▸ **EXERCISE BRIEF**
Within the data below, copy each line where the string "little" is found.

Saved entries:

(* ===== verification/Crc32.v ===== *)
(** * CRC-32 (u-boot lib/crc32.c, include/nmbm/nmbm-os.h)

    The byte table, its generator, the word-at-a-time routine
    [crc32_no_comp] and the wrapper [nmbm_crc32] that NMBM calls.  The
    target (MT7621, mipsel) is little-endian: [tole] and [le32_to_cpu] are
    the identity and [DO_CRC] has its little-endian form. *)

From stdpp Require Import base numbers list.
From Stdlib Require Import ZArith Lia.
From S2P Require Import Prelude.

(** The literal table of the source. *)
Definition crc_table : list Z :=
  [
   0x00000000; 0x77073096; 0xee0e612c; 0x990951ba;
   0x076dc419; 0x706af48f; 0xe963a535; 0x9e6495a3;
   0x0edb8832; 0x79dcb8a4; 0xe0d5e91e; 0x97d2d988;
   0x09b64c2b; 0x7eb17cbd; 0xe7b82d07; 0x90bf1d91;
   0x1db71064; 0x6ab020f2; 0xf3b97148; 0x84be41de;
   0x1adad47d; 0x6ddde4eb; 0xf4d4b551; 0x83d385c7;
   0x136c9856; 0x646ba8c0; 0xfd62f97a; 0x8a65c9ec;
   0x14015c4f; 0x63066cd9; 0xfa0f3d63; 0x8d080df5;
   0x3b6e20c8; 0x4c69105e; 0xd56041e4; 0xa2677172;
   0x3c03e4d1; 0x4b04d447; 0xd20d85fd; 0xa50ab56b;
   0x35b5a8fa; 0x42b2986c; 0xdbbbc9d6; 0xacbcf940;
   0x32d86ce3; 0x45df5c75; 0xdcd60dcf; 0xabd13d59;
   0x26d930ac; 0x51de003a; 0xc8d75180; 0xbfd06116;
   0x21b4f4b5; 0x56b3c423; 0xcfba9599; 0xb8bda50f;
   0x2802b89e; 0x5f058808; 0xc60cd9b2; 0xb10be924;
   0x2f6f7c87; 0x58684c11; 0xc1611dab; 0xb6662d3d;
   0x76dc4190; 0x01db7106; 0x98d220bc; 0xefd5102a;
   0x71b18589; 0x06b6b51f; 0x9fbfe4a5; 0xe8b8d433;
   0x7807c9a2; 0x0f00f934; 0x9609a88e; 0xe10e9818;
   0x7f6a0dbb; 0x086d3d2d; 0x91646c97; 0xe6635c01;
   0x6b6b51f4; 0x1c6c6162; 0x856530d8; 0xf262004e;
   0x6c0695ed; 0x1b01a57b; 0x8208f4c1; 0xf50fc457;
   0x65b0d9c6; 0x12b7e950; 0x8bbeb8ea; 0xfcb9887c;
   0x62dd1ddf; 0x15da2d49; 0x8cd37cf3; 0xfbd44c65;
   0x4db26158; 0x3ab551ce; 0xa3bc0074; 0xd4bb30e2;
   0x4adfa541; 0x3dd895d7; 0xa4d1c46d; 0xd3d6f4fb;
   0x4369e96a; 0x346ed9fc; 0xad678846; 0xda60b8d0;
   0x44042d73; 0x33031de5; 0xaa0a4c5f; 0xdd0d7cc9;
   0x5005713c; 0x270241aa; 0xbe0b1010; 0xc90c2086;
   0x5768b525; 0x206f85b3; 0xb966d409; 0xce61e49f;
   0x5edef90e; 0x29d9c998; 0xb0d09822; 0xc7d7a8b4;
   0x59b33d17; 0x2eb40d81; 0xb7bd5c3b; 0xc0ba6cad;
   0xedb88320; 0x9abfb3b6; 0x03b6e20c; 0x74b1d29a;
   0xead54739; 0x9dd277af; 0x04db2615; 0x73dc1683;
   0xe3630b12; 0x94643b84; 0x0d6d6a3e; 0x7a6a5aa8;
   0xe40ecf0b; 0x9309ff9d; 0x0a00ae27; 0x7d079eb1;
   0xf00f9344; 0x8708a3d2; 0x1e01f268; 0x6906c2fe;
   0xf762575d; 0x806567cb; 0x196c3671; 0x6e6b06e7;
   0xfed41b76; 0x89d32be0; 0x10da7a5a; 0x67dd4acc;
   0xf9b9df6f; 0x8ebeeff9; 0x17b7be43; 0x60b08ed5;
   0xd6d6a3e8; 0xa1d1937e; 0x38d8c2c4; 0x4fdff252;
   0xd1bb67f1; 0xa6bc5767; 0x3fb506dd; 0x48b2364b;
   0xd80d2bda; 0xaf0a1b4c; 0x36034af6; 0x41047a60;
   0xdf60efc3; 0xa867df55; 0x316e8eef; 0x4669be79;
   0xcb61b38c; 0xbc66831a; 0x256fd2a0; 0x5268e236;
   0xcc0c7795; 0xbb0b4703; 0x220216b9; 0x5505262f;
   0xc5ba3bbe; 0xb2bd0b28; 0x2bb45a92; 0x5cb36a04;
   0xc2d7ffa7; 0xb5d0cf31; 0x2cd99e8b; 0x5bdeae1d;
   0x9b64c2b0; 0xec63f226; 0x756aa39c; 0x026d930a;
   0x9c0906a9; 0xeb0e363f; 0x72076785; 0x05005713;
   0x95bf4a82; 0xe2b87a14; 0x7bb12bae; 0x0cb61b38;
   0x92d28e9b; 0xe5d5be0d; 0x7cdcefb7; 0x0bdbdf21;
   0x86d3d2d4; 0xf1d4e242; 0x68ddb3f8; 0x1fda836e;
   0x81be16cd; 0xf6b9265b; 0x6fb077e1; 0x18b74777;
   0x88085ae6; 0xff0f6a70; 0x66063bca; 0x11010b5c;
   0x8f659eff; 0xf862ae69; 0x616bffd3; 0x166ccf45;
   0xa00ae278; 0xd70dd2ee; 0x4e048354; 0x3903b3c2;
   0xa7672661; 0xd06016f7; 0x4969474d; 0x3e6e77db;
   0xaed16a4a; 0xd9d65adc; 0x40df0b66; 0x37d83bf0;
   0xa9bcae53; 0xdebb9ec5; 0x47b2cf7f; 0x30b5ffe9;
   0xbdbdf21c; 0xcabac28a; 0x53b39330; 0x24b4a3a6;
   0xbad03605; 0xcdd70693; 0x54de5729; 0x23d967bf;
   0xb3667a2e; 0xc4614ab8; 0x5d681b02; 0x2a6f2b94;
   0xb40bbe37; 0xc30c8ea1; 0x5a05df1b; 0x2d02ef8d
  ].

▸ **RESPONSE TO THIS EXERCISE**
    target (MT7621, mipsel) is little-endian: [tole] and [le32_to_cpu] are
    the identity and [DO_CRC] has its little-endian form. *)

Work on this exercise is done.